Migrating Data Between Elasticsearch Clusters Using ESM
Scenario
The Elasticsearch Migration Tool (ESM) is an open-source tool designed for migrating data between Elasticsearch clusters, including between those of different versions. When using ESM to migrate data, you can adjust the migration speed by tuning the parameters of the scroll API to accommodate various network conditions and service requirements. Below are some scenarios where you might use ESM for data migration.
- Cross-version data migration: Use ESM to seamlessly migrate data when upgrading an Elasticsearch cluster to a new version, ensuring data integrity and availability during and after the upgrade.
- Cluster merging: Merge index data scattered across multiple Elasticsearch clusters into a single cluster for centralized data management and analysis.
- Cloud migration: Migrate an on-premises Elasticsearch service to the cloud to enjoy the benefits of cloud services, such as scalability, ease-of-maintenance, and cost-effectiveness.
- Changing the service provider: Switch from a third-party Elasticsearch service to Huawei Cloud for reasons related to cost, performance, or other strategic considerations.
Overview
Figure 1 shows how to migrate data between Elasticsearch clusters using ESM.

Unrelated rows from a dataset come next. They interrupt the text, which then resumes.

(* ===== verification/Paths.v ===== *)
(** * Safe relative paths

    A path is safe when none of its elements is empty, "." or "..".  [Clean]
    leaves safe paths alone, a name [check_name] accepts is safe, joining a
    safe path to a directory stays below it, and [ancestors] lists exactly the
    proper prefixes. *)

From S2P Require Import Prelude GoStrings Documents NodeArtifacts.

Definition normal (seg : string) : Prop :=
  seg <> EmptyString /\ seg <> "." /\ seg <> ".." /\ contains_byte seg "/" = false.
Definition safe_path (p : string) : Prop := Forall normal (Split p "/").
Abbreviation unsplit l := (Join l "/").

Lemma safe_segments l : l <> [] -> Forall normal l -> Split (unsplit l) "/" = l /\ safe_path (unsplit l).
Proof.
  intros Hne Hl. assert (Split (unsplit l) "/" = l) as E.
  { apply Split_Join; [done|]. eapply Forall_impl; [exact Hl|]. by intros x (_ & _ & _ & Hx). }
  split; [done|]. unfold safe_path. by rewrite E.
Qed.

Lemma unsplit_Split p : unsplit (Split p "/") = p.
Proof. apply (Join_Split p "/"). Qed.

Lemma unsplit_cons x l : l <> [] -> unsplit (x :: l) = x +:+ String "/" (unsplit l).
Proof. by destruct l. Qed.

Lemma unsplit_app l1 l2 : l1 <> [] -> l2 <> [] -> unsplit (l1 ++ l2) = unsplit l1 +:+ String "/" (unsplit l2).
Proof.
  intros H1 H2. induction l1 as [|x l1 IH]; [done|]. destruct l1 as [|y l1].
  - simpl app. by rewrite unsplit_cons.
  - change ((x :: y :: l1) ++ l2) with (x :: ((y :: l1) ++ l2)). rewrite !unsplit_cons by (done || by destruct l2).
    rewrite IH by done. by rewrite <- append_assoc.
Qed.

(** ** Clean *)
Lemma clean_normal rooted l acc : Forall normal l -> fold_left (clean_step rooted) l acc = rev l ++ acc.
Proof.
  intros Hl. revert acc. induction Hl as [|x l Hx Hl IH]; intros acc; [done|]. cbn [fold_left rev].
  rewrite IH, <- app_assoc. f_equal. destruct Hx as (H1 & H2 & H3 & _). unfold clean_step.
  by rewrite !bool_decide_false by done.
Qed.

(** What [Clean] computes: leading ".." then normal elements. *)
Definition dotted (acc : list string) : Prop := exists k l, acc = l ++ replicate k ".." /\ Forall normal l.

Lemma clean_step_dotted acc seg : contains_byte seg "/" = false -> dotted acc -> dotted (clean_step false acc seg).
Proof.
  intros Hseg (k & l & -> & Hl). unfold clean_step.
  destruct (decide (seg = EmptyString)) as [->|H1]; [by exists k, l|].
  destruct (decide (seg = ".")) as [->|H2]; [by exists k, l|].
  rewrite !(bool_decide_false (seg = EmptyString)), !(bool_decide_false (seg = ".")) by done. cbn [orb].
  destruct (decide (seg = "..")) as [->|H3].
  - rewrite bool_decide_true by done. destruct l as [|x l].
    + destruct k as [|k]; [by exists 1%nat, []|]. cbn. by exists (S (S k)), [].
    + apply Forall_cons in Hl as [Hx Hl]. destruct Hx as (_ & _ & Hx & _). cbn.
      rewrite bool_decide_false by done. by exists k, l.
  - rewrite bool_decide_false by done. exists k, (seg :: l). split; [done|]. constructor; [done|done].
Qed.

Lemma clean_fold_dotted segs acc :
  Forall (fun w => contains_byte w "/" = false) segs -> dotted acc -> dotted (fold_left (clean_step false) segs acc).
Proof. intros Hs. revert acc. induction Hs; intros acc Hacc; [done|]. cbn [fold_left]. auto using clean_step_dotted. Qed.

Lemma HasPrefix_slash p : HasPrefix p "/" = true <-> exists q, p = String "/" q.
Proof. apply HasPrefix_spec. Qed.

Lemma rooted_slash q : HasPrefix (String "/" q) "/" = true.
Proof. apply HasPrefix_slash. by exists q. Qed.

(** What [Clean] makes of a relative path, unless it is "." or leads above. *)
Lemma Clean_safe p :
  HasPrefix p "/" = false -> Clean p <> "." -> Clean p <> ".." -> HasPrefix (Clean p) "../" = false -> safe_path (Clean p).
Proof.
  unfold Clean. destruct (p == EmptyString); [done|]. cbv zeta. intros Habs. rewrite Habs.
  destruct (_ == []) eqn:Enil; [done|]. bool_inv. intros Hdot Hdd Hup.
  assert (dotted (fold_left (clean_step false) (Split p "/") [])) as (k & l & E & Hl).
  { apply clean_fold_dotted; [apply Split_no_sep|]. by exists 0%nat, []. }
  rewrite E in *. rewrite rev_app_distr in *. assert (Forall normal (rev l)) as Hrl by by apply Forall_rev.
  assert (rev (replicate k "..") = replicate k "..") as Hrep.
  { clear. induction k as [|k IH]; [done|]. cbn [replicate rev]. rewrite IH. symmetry. apply replicate_cons_app. }
  rewrite Hrep in *. destruct k as [|k]; [by apply safe_segments|]. exfalso. cbn [replicate app] in *.
  destruct (replicate k ".." ++ rev l) as [|y t] eqn:Et; [done|]. rewrite unsplit_cons in Hup by done.
  assert (HasPrefix (".." +:+ String "/" (unsplit (y :: t))) "../" = true) by (apply HasPrefix_spec; by eexists). congruence.
Qed.

Lemma safe_relative p : safe_path p -> HasPrefix p "/" = false /\ p <> EmptyString.
Proof.
  unfold safe_path. intros Hp. destruct p as [|c p]; [by apply Forall_cons in Hp as [[? _] _]|]. split; [|done].
  destruct (HasPrefix _ "/") eqn:E; [|done]. apply HasPrefix_slash in E as [q [= -> ->]].
  cbn [Split] in Hp. rewrite bool_decide_true in Hp by done. by apply Forall_cons in Hp as [[? _] _].
Qed.

Lemma Clean_id p : safe_path p -> Clean p = p.
Proof.
  intros Hp. destruct (safe_relative p Hp) as [Ha Hne]. unfold Clean. rewrite bool_decide_false by done. cbv zeta.
  rewrite Ha, clean_normal, app_nil_r, rev_involutive by exact Hp. rewrite bool_decide_false by apply Split_nonempty.
  apply unsplit_Split.
Qed.

(** ** Below a directory *)
Definition clean_dir (d : string) : Prop := Clean d = d /\ HasPrefix d "/" = true /\ d <> "/".

Lemma path_Join_below d p : clean_dir d -> safe_path p -> path_Join d p = d +:+ String "/" p.
Proof.
  intros (Hd & Habs & Hroot) Hp. apply HasPrefix_slash in Habs as [q ->]. unfold path_Join.
  rewrite !(bool_decide_false (String "/" q = _)) by done. cbn [andb].
  change (String "/" q +:+ "/" +:+ p) with (String "/" (q +:+ String "/" p)).
  unfold Clean in *. rewrite bool_decide_false in Hd |- * by done. cbv zeta in *.
  rewrite rooted_slash in Hd |- *.
  change (String "/" (q +:+ String "/" p)) with (String "/" q +:+ String "/" p).
  rewrite Split_app, fold_left_app, clean_normal, rev_app_distr, rev_involutive by exact Hp.
  set (out := rev (fold_left _ (Split (String "/" q) "/") [])) in *.
  assert (out <> []) as Hout. { intros E. rewrite E in Hd. by injection Hd as <-. }
  rewrite unsplit_app, unsplit_Split by (done || apply Split_nonempty).
  rewrite append_assoc, Hd. done.
Qed.

(** ** Ancestors *)
Lemma dir_part_no_slash x : contains_byte x "/" = false -> dir_part x = EmptyString.
Proof. destruct x as [|c x]; [done|]. cbn [dir_part]. by intros ->. Qed.

Lemma dir_part_app p x : contains_byte x "/" = false -> dir_part (p +:+ String "/" x) = p +:+ "/".
Proof.
  intros Hx. induction p as [|c p IH]; cbn [String.append dir_part].
  - by rewrite dir_part_no_slash.
  - rewrite IH. cbn [contains_byte]. rewrite contains_byte_app. cbn [contains_byte].
    by rewrite (bool_decide_true ("/"%char = "/"%char)), !orb_true_r.
Qed.

(** What [Clean] makes of a directory part. *)
Lemma Clean_dir_part l : l <> [] -> Forall normal l -> Clean (unsplit l +:+ "/") = unsplit l.
Proof.
  intros Hne Hl. destruct (safe_segments l Hne Hl) as [Hs Hp]. destruct (safe_relative _ Hp) as [Ha Hn].
  unfold Clean. rewrite bool_decide_false by (intros E; apply Hn; by destruct (unsplit l)). cbv zeta.
  assert (HasPrefix (unsplit l +:+ "/") "/" = false) as ->.
  { apply not_true_is_false. intros [q E]%HasPrefix_slash.
    destruct (unsplit l) as [|c u] eqn:Eu; [done|]. injection E as -> _.
    by rewrite rooted_slash in Ha. }
  change (unsplit l +:+ "/") with (unsplit l +:+ String "/" EmptyString). rewrite Split_app, Hs, fold_left_app, (clean_normal _ l) by done.
  cbn [Split fold_left]. change (clean_step false ?acc EmptyString) with acc.
  rewrite app_nil_r, rev_involutive. by rewrite bool_decide_false.
Qed.

Lemma Dir_snoc l x : l <> [] -> Forall normal l -> contains_byte x "/" = false -> Dir (unsplit (l ++ [x])) = unsplit l.
Proof.
  intros Hne Hl Hx. unfold Dir. rewrite unsplit_app by done. cbn [Join String.concat]. rewrite dir_part_app by done.
  by apply Clean_dir_part.
Qed.

Lemma unsplit_not_dot l : l <> [] -> Forall normal l -> unsplit l <> "." /\ unsplit l <> "/".
Proof.
  intros Hne Hl. destruct (safe_segments l Hne Hl) as [Hs Hp]. split.
  - intros E. rewrite E in Hs. rewrite <- Hs in Hl. by apply Forall_cons in Hl as [(_ & ? & _) _].
  - intros E. destruct (safe_relative _ Hp) as [Ha _]. by rewrite E in Ha.
Qed.

(** Every proper prefix of a safe path is one of its ancestors. *)
Lemma ancestors_prefix fuel l l' :
  l <> [] -> l' <> [] -> Forall normal (l ++ l') -> (length l' <= fuel)%nat ->
  unsplit l ∈ ancestors fuel (unsplit (l ++ l')).
Proof.
  intros Hne Hne' Hl. revert fuel. induction l' as [|x l' IH] using rev_ind; [done|]. intros fuel Hf.
  rewrite length_app in Hf. simpl in Hf. destruct fuel as [|fuel]; [lia|]. cbn [ancestors]. cbv zeta.
  rewrite app_assoc in *. apply Forall_app in Hl as [Hl Hx].
  assert (l ++ l' <> []) as Hll by by destruct l.
  rewrite Dir_snoc by (done || by apply Forall_cons in Hx as [(_ & _ & _ & ?) _]).
  destruct (unsplit_not_dot _ Hll Hl) as [H1 H2]. rewrite !bool_decide_false by done. cbn [orb].
  destruct l' as [|y l'']; [rewrite app_nil_r; left|]. right. apply IH; [done|done|lia].
Qed.

Lemma length_Split p c : (length (Split p c) <= S (String.length p))%nat.
Proof.
  induction p as [|a p IH]; cbn [Split String.length]; [simpl; lia|]. case_bool_decide; simpl; [lia|].
  destruct (Split p c); simpl in *; lia.
Qed.

Lemma below_ancestor q r :
  safe_path (q +:+ String "/" r) -> q ∈ ancestors (String.length (q +:+ String "/" r)) (q +:+ String "/" r).
Proof.
  unfold safe_path. rewrite Split_app. intros Hs.
  pose proof (Split_nonempty q "/") as Hq. pose proof (Split_nonempty r "/") as Hr.
  replace (q +:+ String "/" r) with (unsplit (Split q "/" ++ Split r "/")) at 2
    by (rewrite unsplit_app by done; by rewrite !unsplit_Split).
  rewrite <- (unsplit_Split q) at 1. apply ancestors_prefix; [done..|].
  rewrite length_append. cbn [String.length]. pose proof (length_Split r "/"). lia.
Qed.

(** ** Directories of files below a directory *)
Lemma Clean_trailing d : clean_dir d -> Clean (d +:+ "/") = d.
Proof.
  intros (Hd & Habs & Hroot). apply HasPrefix_slash in Habs as [q ->].
  unfold Clean in *. rewrite bool_decide_false in Hd |- * by done. cbv zeta in *.
  change (String "/" q +:+ "/") with (String "/" (q +:+ "/")). rewrite rooted_slash in Hd |- *.
  change (String "/" (q +:+ "/")) with (String "/" q +:+ String "/" EmptyString).
  rewrite Split_app, fold_left_app. cbn [Split fold_left]. by change (clean_step true ?acc EmptyString) with acc.
Qed.

Lemma below_clean d p : clean_dir d -> safe_path p -> clean_dir (d +:+ String "/" p).
Proof.
  intros Hd Hp. destruct (safe_relative p Hp) as [_ Hne]. pose proof (path_Join_below d p Hd Hp) as E.
  destruct Hd as (Hc & Habs & Hroot). apply HasPrefix_slash in Habs as [q ->]. split_and!.
  - rewrite <- E at 2. unfold path_Join. by rewrite !(bool_decide_false (String "/" q = _)) by done.
  - apply rooted_slash.
  - intros [= E']. destruct q; done.
Qed.

Lemma Dir_below d p :
  clean_dir d -> safe_path p ->
  Dir (d +:+ String "/" p) = d \/ exists q, Dir (d +:+ String "/" p) = d +:+ String "/" q /\ safe_path q.
Proof.
  intros Hd Hp. rewrite <- (unsplit_Split p). unfold safe_path in Hp.
  pose proof (Split_nonempty p "/") as Hn. destruct (Split p "/") as [|x l _] using rev_ind; [done|].
  apply Forall_app in Hp as [Hl Hx]. apply Forall_cons in Hx as [(_ & _ & _ & Hx) _]. unfold Dir.
  destruct (decide (l = [])) as [->|Hne].
  - left. cbn [app Join String.concat]. rewrite dir_part_app by done. by apply Clean_trailing.
  - right. exists (unsplit l). destruct (safe_segments l Hne Hl) as [_ Hs]. split; [|done].
    rewrite unsplit_app by done. cbn [Join String.concat].
    replace (d +:+ String "/" (unsplit l +:+ String "/" x)) with ((d +:+ String "/" (unsplit l)) +:+ String "/" x)
      by (by rewrite <- append_assoc).
    rewrite dir_part_app by done. by apply Clean_trailing, below_clean.
Qed.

- Install ESM on a Linux VM.
- Run ESM commands to migrate indexes from the source cluster to the destination cluster.
Advantages
- Cross-version data migration: You can use ESM to migrate data between Elasticsearch clusters of different versions, including from an earlier version to a later version.
- Easy to use: ESM is easy to use and is developed using the Go language. It quickly becomes available after being installed using an installation package.
- Performance control: During the migration, you can tune the parameters of the scroll API to control the data migration speed for optimal cluster performance.
- Flexible migration options: ESM supports both full migration and incremental migration, accommodating different needs.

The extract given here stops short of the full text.